When you come to Lisa Richter’s collection, Nautilus and Bone, you will want to take the time to carefully read the piece that opens the book, “Like a Copper Bell: A Preface, Prologue, or Overture of Sorts.” It gives you the background information that will help you to situate yourself within the context of what the poet calls “an auto/biography in poems.” Here is a gathering of poems that revolves around the life of the Yiddish poet, Anna Margolin. This was her pen name, but her ‘first name’ was Rosa Lebensboym (1887-1952), and she was regarded as one of America’s finest early 20th century Yiddish poets. What Richter does in Nautilus and Bone is imagine a life—in poems—for a woman who was truly fascinating.

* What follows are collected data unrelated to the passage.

(* ===== verification/TypeJoin.v ===== *)
(** * The common type of two types (src/common/types/types.cpp,
      src/function/built_in_function_utils.cpp)

    Expressions of different types are cast to a common one, which [tryGetMaxLogicalType] finds;
    [combineTypes] is the variant for schemas that are sniffed from files, which falls back to
    STRING.  Both follow the nesting of the two types; their recursion is bounded by fuel. *)

From Stdlib Require Import Ascii.
From stdpp Require Import base numbers strings list sets.
From S2P Require Import Prelude Serializer DateText Compression LogicalType TypeText.
Local Open Scope Z_scope.

(** ** The cost of an implicit cast *)

Definition UNDEFINED_CAST_COST : Z := 2 ^ 32 - 1.

Definition getTargetTypeCost (id : LogicalTypeID) : Z :=
  match id with
  | ID.SERIAL | ID.INT16 => 100
  | ID.INT64 => 101
  | ID.INT32 => 102
  | ID.INT128 => 103
  | ID.DECIMAL => 104
  | ID.DOUBLE => 105
  | ID.TIMESTAMP => 120
  | ID.STRING => 149
  | ID.STRUCT | ID.MAP | ID.ARRAY | ID.LIST | ID.UNION => 160
  | ID.RDF_VARIANT => 170
  | _ => 110
  end.

Definition castInt64 (t : LogicalTypeID) : Z :=
  match t with
  | ID.INT128 | ID.FLOAT | ID.DOUBLE | ID.DECIMAL => getTargetTypeCost t
  | ID.SERIAL => 0
  | _ => UNDEFINED_CAST_COST
  end.
Definition castInt32 (t : LogicalTypeID) : Z :=
  match t with
  | ID.SERIAL | ID.INT64 | ID.INT128 | ID.FLOAT | ID.DOUBLE | ID.DECIMAL => getTargetTypeCost t
  | _ => UNDEFINED_CAST_COST
  end.
Definition castInt16 (t : LogicalTypeID) : Z :=
  match t with
  | ID.SERIAL | ID.INT32 | ID.INT64 | ID.INT128 | ID.FLOAT | ID.DOUBLE | ID.DECIMAL => getTargetTypeCost t
  | _ => UNDEFINED_CAST_COST
  end.
Definition castInt8 (t : LogicalTypeID) : Z :=
  match t with
  | ID.SERIAL | ID.INT16 | ID.INT32 | ID.INT64 | ID.INT128 | ID.FLOAT | ID.DOUBLE | ID.DECIMAL => getTargetTypeCost t
  | _ => UNDEFINED_CAST_COST
  end.
Definition castUInt64 (t : LogicalTypeID) : Z :=
  match t with
  | ID.INT128 | ID.FLOAT | ID.DOUBLE | ID.DECIMAL => getTargetTypeCost t
  | _ => UNDEFINED_CAST_COST
  end.
Definition castUInt32 (t : LogicalTypeID) : Z :=
  match t with
  | ID.SERIAL | ID.INT64 | ID.INT128 | ID.UINT64 | ID.FLOAT | ID.DOUBLE | ID.DECIMAL => getTargetTypeCost t
  | _ => UNDEFINED_CAST_COST
  end.
Definition castUInt16 (t : LogicalTypeID) : Z :=
  match t with
  | ID.INT32 | ID.SERIAL | ID.INT64 | ID.INT128 | ID.UINT32 | ID.UINT64 | ID.FLOAT | ID.DOUBLE | ID.DECIMAL => getTargetTypeCost t
  | _ => UNDEFINED_CAST_COST
  end.
Definition castUInt8 (t : LogicalTypeID) : Z :=
  match t with
  | ID.INT16 | ID.INT32 | ID.SERIAL | ID.INT64 | ID.INT128 | ID.UINT16 | ID.UINT32 | ID.UINT64 | ID.FLOAT | ID.DOUBLE | ID.DECIMAL => getTargetTypeCost t
  | _ => UNDEFINED_CAST_COST
  end.
Definition castInt128 (t : LogicalTypeID) : Z :=
  match t with
  | ID.FLOAT | ID.DOUBLE | ID.DECIMAL => getTargetTypeCost t
  | _ => UNDEFINED_CAST_COST
  end.
Definition castUUID (t : LogicalTypeID) : Z := match t with ID.STRING => getTargetTypeCost t | _ => UNDEFINED_CAST_COST end.
Definition castDouble (t : LogicalTypeID) : Z := UNDEFINED_CAST_COST.
Definition castFloat (t : LogicalTypeID) : Z := match t with ID.DOUBLE => getTargetTypeCost t | _ => UNDEFINED_CAST_COST end.
Definition castDecimal (t : LogicalTypeID) : Z := match t with ID.FLOAT | ID.DOUBLE => getTargetTypeCost t | _ => UNDEFINED_CAST_COST end.
Definition castDate (t : LogicalTypeID) : Z := match t with ID.TIMESTAMP => getTargetTypeCost t | _ => UNDEFINED_CAST_COST end.
Definition castSerial (t : LogicalTypeID) : Z := match t with ID.INT64 => 0 | _ => UNDEFINED_CAST_COST end.
Definition castTimestamp (t : LogicalTypeID) : Z := match t with ID.TIMESTAMP => getTargetTypeCost t | _ => UNDEFINED_CAST_COST end.
Definition castFromString (input : LogicalTypeID) : Z :=
  match input with
  | ID.BLOB | ID.INTERNAL_ID | ID.NODE | ID.REL | ID.RECURSIVE_REL => UNDEFINED_CAST_COST
  | _ => getTargetTypeCost ID.STRING
  end.
Definition castFromRDFVariant (input : LogicalTypeID) : Z :=
  match input with
  | ID.STRUCT | ID.LIST | ID.ARRAY | ID.UNION | ID.MAP | ID.NODE | ID.REL | ID.RECURSIVE_REL | ID.RDF_VARIANT => UNDEFINED_CAST_COST
  | _ => getTargetTypeCost ID.RDF_VARIANT
  end.
Definition castList (t : LogicalTypeID) : Z := match t with ID.ARRAY => getTargetTypeCost t | _ => UNDEFINED_CAST_COST end.
Definition castArray (t : LogicalTypeID) : Z := match t with ID.LIST => getTargetTypeCost t | _ => UNDEFINED_CAST_COST end.

Definition getCastCost (input target : LogicalTypeID) : Z :=
  if decide (input = target) then 0
  else if decide (input = ID.ANY \/ target = ID.ANY \/ input = ID.RDF_VARIANT) then 1
  else if decide (target = ID.RDF_VARIANT) then castFromRDFVariant input
  else if decide (target = ID.STRING) then castFromString input
  else match input with
       | ID.INT64 => castInt64 target
       | ID.INT32 => castInt32 target
       | ID.INT16 => castInt16 target
       | ID.INT8 => castInt8 target
       | ID.UINT64 => castUInt64 target
       | ID.UINT32 => castUInt32 target
       | ID.UINT16 => castUInt16 target
       | ID.UINT8 => castUInt8 target
       | ID.INT128 => castInt128 target
       | ID.DOUBLE => castDouble target
       | ID.FLOAT => castFloat target
       | ID.DECIMAL => castDecimal target
       | ID.DATE => castDate target
       | ID.UUID => castUUID target
       | ID.SERIAL => castSerial target
       | ID.TIMESTAMP_SEC | ID.TIMESTAMP_MS | ID.TIMESTAMP_NS | ID.TIMESTAMP_TZ => castTimestamp target
       | ID.LIST => castList target
       | ID.ARRAY => castArray target
       | _ => UNDEFINED_CAST_COST
       end.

Margolin was, as Richter writes: “…a firecracker. A rebel. A rabble-rouser…a flawed, complex character from all accounts. A woman with many lovers, thrice married (or at least, twice-married, once common-law-partnered). A voracious reader and nomad who hobnobbed with the who’s who of her day in Yiddish literary and anarchist circles.” Margolin was an amazingly complex woman, but would never really get the recognition she should have received. She was, really, a woman before her time. In this introduction, Lisa Richter writes that her poems are a “hybrid of fact and fiction,” as she has created a ‘persona’ whose voice speaks clearly and dynamically to the reader from cover to cover. Richter has brought Margolin to life in a way that makes her spirit spring from the page, ushering her out from a number of lost and forgotten years, introducing the reader to Anna in such a way that you sort of fall in love with her gumption and brilliance as you read through the book.
In “Jewess,” a three poem sequence, the poet channels Margolin’s imagined voice in such an artful way, creating images that spill over and over into one another in evocative layers:
call me Jewess. Call me hellfire and fish-hooks,
the moon as it violets the earth in mollusk-silver shadow,
with yellowed envelopes and wheat.
Call me pale skins stretched into back-lit sails.
Later, in the third piece of the sequence, Margolin’s voice speaks of unhooking her tongue, saying “I was born on a jutting arm over the mouth of a volcano,/and raised in the succulent cumulus of heaven.” You cannot sit and read these poems to yourself, silently. No, they deserve to be read out loud, in a rhythmic sort of wave that carries you both into and out of the book itself. You must be willing to time travel a bit here, entering into the life that Anna Margolin lived, moving from place to place, and from love to love.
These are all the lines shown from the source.